Backpacks – then and now

Remember getting your child ready for the first day of Kindergarten?  It’s a pretty big deal.  You run from store to store, buying those “required” supplies: new clothes, a shiny lunchbox and the very first backpack.  I don’t know how you felt about it, but for me, the backpack was the thing.  It hit me like a ton of bricks.  Watching my son walk away on the first day of class with that massive beast of a backpack strapped across his shoulders – dwarfing him – I knew some things would never be the same.  It was the moment my toddler wandered out of my life, and a big kid walked in.

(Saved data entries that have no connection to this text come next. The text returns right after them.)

Definition idle_conn c s : Prop := ∃ C, st_conns s !! c = Some C ∧ conn_waiting C = false.
Lemma idle_stays X D P s P' s' c C :
  stays X D P s P' s' → st_conns s !! c = Some C → conn_waiting C = false → c_soonest_job C = None →
  ∃ C', st_conns s' !! c = Some C' ∧ conn_waiting C' = false ∧ c_soonest_job C' = None.
Proof.
  intros HS HC Hw Hs. destruct (tl_calm _ _ _ _ _ (st_tells _ _ _ _ _ _ HS) c C HC Hw Hs) as (C' & HC' & Hs').
  destruct (st_talks _ _ _ _ _ _ HS c C HC) as (C1 & HC1 & [Ht|[? _]]); [|congruence].
  assert (C1 = C') as -> by congruence. exists C'. split_and!; [done| |done]. injection Ht as _ _ Hw'. congruence.
Qed.

Section one_job.
Context (ids : gmap Z jobp) (P : places) (s : St) (c : connp) (C : Conn) (j : jobp) (J : Job).
Context (HI : srv_inv none ∅ ids P s) (HC : st_conns s !! c = Some C) (Hw : conn_waiting C = false).
Context (HP : P !! j = Some (InReserved c)) (HJ : st_jobs s !! j = Some J) (Hu : unowned ∅ (st_conns s) j) (Hz : sized s).

Lemma wp_resched P' s1 s' (k : M unit) (Q : unit → St → Prop) :
  moving {[c]} {[j]} ids P s P' s' → is_Some (P' !! j) →
  (∃ C', st_conns s' !! c = Some C' ∧ conn_waiting C' = false ∧ c_soonest_job C' = None) →
  spent 0 s s1 → energy_but (Some j) s1 + 3 = energy s1 → (prompt s1 → prompt_but (Some j) s1) →
  given_back j s1 s' → lasting s s' →
  (∀ P' s', srv_inv none ∅ ids P' s' → idle_conn c s' → spent 2 s s' → lasting s s' → wp k Q s') →
  wp (connsched c;; k) Q s'.
Proof.
  intros HM Hj (C' & HC' & Hw' & Hs') [E1 P1] He Hp [E2 P2] Hl HQ.
  assert (srv_inv none {[c]} ids P' s') as HI'.
  { eapply (srv_inv_moving none ∅ {[c]} {[j]}); [done|done|set_solver|].
    intros y ->%elem_of_singleton. split; [by apply placed_idle|done]. }
  apply wp_bind. eapply wp_mono; [apply wp_ran, (wp_connsched_srv {[c]} ids P' s' c (λ _ s2, srv_inv none ∅ ids P' s2 ∧ sched_step c s' s2));
    [done|right; eauto|eauto|by auto]|].
  intros [] s2 [[HI2 Hs2] Hrun]. apply (connsched_wanes None) in Hrun as Hw2.
  eapply HQ; [exact HI2| | |].
  - destruct (sched_waiting _ _ _ _ _ Hs2 HC') as (C2 & HC2 & Hw3%erase_sched_waiting). exists C2. split; congruence.
  - pose proof (wanes_energy _ _ _ Hw2). split; [lia|]. intros Hs. apply Hw2, P2, Hp, P1, Hs.
  - exact (lasting_then (connsched c) _ _ _ _ Hl Hrun).
Qed.
(* ===== verification/Ticks.v ===== *)
(** The periodic work of [prottick]: promoting the delayed jobs that are due, and
    unpausing tubes. *)
From S2P Require Import Prelude Heap Ms State Monad JobList JobHash Tube Job Wal Conn Queue Parse Stats Dispatch Server QueueRep QueueOps QueueConn QueueProc Process Runs QueueCmds QueueLoops QueueSpec.
#[local] Open Scope Z_scope.

Section ticks.
Context {E : Env} {SI : SysInfo} {N : Net}.
Implicit Types (P : places) (ids : gmap Z jobp) (X : gset connp) (s : St).
Implicit Types (j : jobp) (t : tubep) (c : connp) (D : gset jobp).

(** ** Delayed jobs *)

Definition is_delay (p : place) : Prop := match p with InDelay _ => True | _ => False end.
#[local] Instance is_delay_dec p : Decision (is_delay p).
Proof. destruct p; simpl; solve_decision. Defined.
Definition delayed_jobs P : gset jobp := jobs_at is_delay P.

Lemma elem_of_delayed P j : j ∈ delayed_jobs P ↔ delayed P j.
Proof.
  unfold delayed_jobs, delayed. rewrite elem_of_jobs_at.
  split; [intros ([] & ? & []); eauto|intros [t ?]; by exists (InDelay t)].
Qed.

(** The delayed jobs whose deadline is over. *)
Definition due now P s j : Prop := delayed P j ∧ deadline (st_jobs s) j <= now.

(** The jobs that are still delayed have not changed, and the ones given back
    are not delayed. *)
Lemma drains_delayed X D P s P' s' j :
  drains X D P s P' s' → (delayed P j → is_Some (st_jobs s !! j)) → (j ∈ D → ∃ Jb t, st_jobs s !! j = Some Jb ∧ j_tube Jb = Some t) →
  (delayed P' j ↔ (j ∉ D) ∧ delayed P j) ∧
  (delayed P' j → deadline (st_jobs s') j = deadline (st_jobs s) j).
Proof.
  intros [HS L] Hlive HD. pose proof (st_move _ _ _ _ _ _ HS) as O. destruct (decide (j ∈ D)) as [Hj|Hj].
  - assert (¬ delayed P' j) as Hn.
    { intros [t' HP']. destruct (HD Hj) as (Jb & t & HJb & Ht).
      destruct (L j Jb t Hj HJb Ht) as [H|[H|(c' & C & H & _)]]; congruence. }
    tauto.
  - destruct (O j Hj) as [Heq|(t & c & H1 & H2 & _)].
    + unfold delayed in *. rewrite Heq. split; [tauto|]. intros Ht.
      pose proof (st_same _ _ _ _ _ _ HS j Hj (Hlive Ht) Heq) as He. unfold deadline.
      destruct (st_jobs s' !! j) as [A|], (st_jobs s !! j) as [B|]; try done.
      apply (inj Some) in He. assert (j_r A = j_r B) as -> by exact (f_equal j_r He). done.
    + unfold delayed. split; [split|]; [intros [? ?]|intros [_ [? ?]]|intros [? ?]]; congruence.
Qed.

(** [r] is [period], or less when a delayed job is due earlier. *)
Definition earliest now period P s (r : Z) : Prop :=
  r <= period ∧ (∀ j, delayed P j → r <= deadline (st_jobs s) j - now) ∧
  (r = period ∨ ∃ j, delayed P j ∧ r = deadline (st_jobs s) j - now).

Lemma wp_tick_delayed_loop fuel X ids P s now period (Q : Z → St → Prop) :
  queue_inv X ids P s → (size (delayed_jobs P) <= fuel)%nat →
  (∀ D P' s' r, queue_inv X ids P' s' → drains X D P s P' s' → qframe s s' →
     (∀ j, j ∈ D ↔ due now P s j) → earliest now period P' s' r → Q r s') →
  wp (tick_delayed_loop fuel now period) Q s.
Proof.
  revert P s. induction fuel as [|fuel IH]; intros P s HI Hf HQ;
    cbn [tick_delayed_loop]; apply wp_bind;
    (eapply wp_soonest_delayed_job; [apply HI|]); intros [j|] Hsoon; simpl in Hsoon.
  2,4: wsteps; apply (HQ ∅ P); [done|by apply quiet_drains|done| |split_and!; [lia| |by left]];
    [intros j; unfold due; specialize (Hsoon j); set_solver|intros j Hj; by destruct (Hsoon j)].
  all: destruct Hsoon as [[t Hj] Hmin].
  all: destruct (qr_place _ _ _ _ (qi_rep _ _ _ _ HI) j _ Hj) as (Jb & t' & T & HJb & [_ Ht] & Ht' & _).
  all: assert (t' = t) as -> by congruence.
  all: assert (deadline (st_jobs s) j = r_deadline_at (j_r Jb)) as Hdl by (unfold deadline; by rewrite HJb).
  all: wsteps; destruct (Z.ltb_spec 0 (r_deadline_at (j_r Jb) - now)) as [Hd|Hd].
  1,3: wsteps; apply (HQ ∅ P); [done|by apply quiet_drains|done| |].
  1,3: intros x; unfold due; split; [set_solver|intros [Hx%Hmin Hle]; lia].
  1,2: unfold earliest; split_and!; [lia|intros x Hx%Hmin; lia|];
    destruct (decide (period <= r_deadline_at (j_r Jb) - now)); [left; lia|right; exists j];
    (split; [by exists t|lia]).
  { assert (j ∈ delayed_jobs P) as Hin by (apply elem_of_delayed; by exists t).
    assert (size (delayed_jobs P) = 0%nat) as Hz by lia. apply size_empty_inv in Hz. set_solver. }
  wsteps. eapply wp_undelay; [done..|]. intros s1 Jb1 HI1 HL1 Hs1 Ho1 _.
  eapply wp_give_back; [done..|]. intros P2 s2 HI2 Hd2 HF2.
  rewrite <- (right_id_L ∅ (∪) {[j]}) in Hd2.
  assert (drains X ({[j]} ∪ ∅) P s P2 s2) as Hd02.
  { eapply drains_after_take; [done..|apply unheld_empty]. }
  assert (∀ x, (delayed P2 x ↔ x ≠ j ∧ delayed P x) ∧
    (delayed P2 x → deadline (st_jobs s2) x = deadline (st_jobs s) x)) as Hdel.
  { intros x. destruct (drains_delayed _ _ _ _ _ _ x Hd02) as [H1 H2].
    - intros [tx Hx]. destruct (qr_place _ _ _ _ (qi_rep _ _ _ _ HI) x _ Hx) as (? & _ & _ & ? & _). eauto.
    - intros Hx. assert (x = j) as -> by set_solver. eauto.
    - rewrite H1. split; [set_solver|]. by rewrite <- H1. }
  eapply IH; [done| |].
  - assert (size (delayed_jobs P2) < size (delayed_jobs P))%nat; [|lia].
    eapply (jobs_at_drain _ P P2 j); [exact Hj|done|]. intros x.
    change (x ∈ delayed_jobs P2 → x ≠ j ∧ x ∈ delayed_jobs P). rewrite !elem_of_delayed.
    intros Hx. by apply Hdel.
  - intros D P' s' r HI' Hd' HF' HD He.
    apply (HQ ({[j]} ∪ ∅ ∪ D) P'); [done| |eauto with queue| |done].
    { eapply drains_trans; [exact Hd02|done|]. intros x c' C' [[t' Hx] _]%HD Hx'. congruence. }
    intros x. rewrite !elem_of_union, HD, elem_of_singleton. unfold due.
    destruct (Hdel x) as [H1 H2]. destruct (decide (x = j)) as [->|Hne].
    + split; [intros _|by left; left]. split; [by exists t|lia].
    + rewrite H1. split.
      * intros [[?|?]|[[_ Hx] Hle]]; [done|set_solver|]. split; [done|]. rewrite <- H2; [done|by apply H1].
      * intros [Hx Hle]. right. split; [done|]. rewrite H2; [done|by apply H1].
Qed.

(** C12: the first loop of [prottick] terminates within one turn per job.  Exactly
    the delayed jobs whose deadline is over leave the delay heaps: each becomes
    ready or buried in its tube, or is handed to a connection that waited for its
    tube.  Other jobs move only from ready to a connection that waited; and the
    result is the time until the next delayed job is due, at most [period]. *)
Theorem tick_promotes_due X ids P s now period :
  queue_inv X ids P s →
  ∃ r P' s', returns (tick_delayed_loop (size (st_jobs s)) now period) s r s' ∧
    queue_inv X ids P' s' ∧
    (∀ j t, due now P s j → P !! j = Some (InDelay t) → lands s P' j t) ∧
    (∀ j, ¬ due now P s j → fair_move P P' s j) ∧
    earliest now period P' s' r.
Proof.
  intros HI.
  assert (wp (tick_delayed_loop (size (st_jobs s)) now period) (λ r s', ∃ P', queue_inv X ids P' s' ∧
    (∀ j t, due now P s j → P !! j = Some (InDelay t) → lands s P' j t) ∧
    (∀ j, ¬ due now P s j → fair_move P P' s j) ∧ earliest now period P' s' r) s) as Hwp.
  { eapply wp_tick_delayed_loop; [done| |].
    - unfold delayed_jobs. eapply jobs_at_le, HI.
    - intros D P' s' r HI' [HS HL] _ HD He. exists P'. split_and!; [done| | |done].
      + intros j t Hj Ht. destruct (qr_place _ _ _ _ (qi_rep _ _ _ _ HI) j _ Ht) as (J & t' & T & HJ & [_ ?] & Ht' & _).
        assert (t' = t) as -> by congruence. eapply HL; [by apply HD|done..].
      + intros j Hj. eapply st_move; [done|]. by rewrite HD. }
  apply wp_Ret in Hwp as (r & s' & ? & P' & ?). by exists r, P', s'.
Qed.
End ticks.

Section witnesses.
Import QueueSpec.Demo.
(** At time 200 job 2, whose deadline is 102, is due. *)
Lemma tick_promotes_due_witness :
  ∃ r P' s', returns (tick_delayed_loop (size (st_jobs state)) 200 1000) state r s' ∧
    queue_inv ∅ ids P' s' ∧
    (∀ j t, due 200 P state j → P !! j = Some (InDelay t) → lands state P' j t) ∧
    (∀ j, ¬ due 200 P state j → fair_move P P' state j) ∧
    earliest 200 1000 P' s' r.
Proof. exact (tick_promotes_due ∅ ids P state 200 1000 inv). Defined.
End witnesses.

It’s funny now, looking back.  The first backpack leads to another, and then another.  Cartoon characters make way for skater styles, and before you know it, you’re over 40 – lugging your checkpoint friendly, Nike, denier nylon techie essential backpack onto an airplane to Montreal.  The thing is loaded to the hilt with your laptop, iPad, iPod, noise canceling headphones, neck pillow, snacks, water and all the other travel necessities… most of which, you really don’t need.  Looking around, half of the passengers carry packs as well.  They’re supposed to make the trip easier, but they weigh way too much, and you almost throw your back out trying to get it up into the overhead bins.

They’re not as heavy as the backpacks you don’t see though.

As we go through life, we start carrying things around with us – more than we should.  We carry around things that we don’t need.  Maybe it’s the argument you had last night, or the words someone said to you on the phone.  Maybe it’s a name that someone called you, or what they said behind your back.  Perhaps it’s the day you didn’t get that raise or your spouse forgot flowers.  Whatever it was, you were upset or hurt.  You picked up those feelings and didn’t address them.  You packed that moment away in your emotional backpack and went to bed mad.  The next morning – on your way out the door – you picked that backpack up and carried it with you.  Then the next morning and the one after that, you did the same thing.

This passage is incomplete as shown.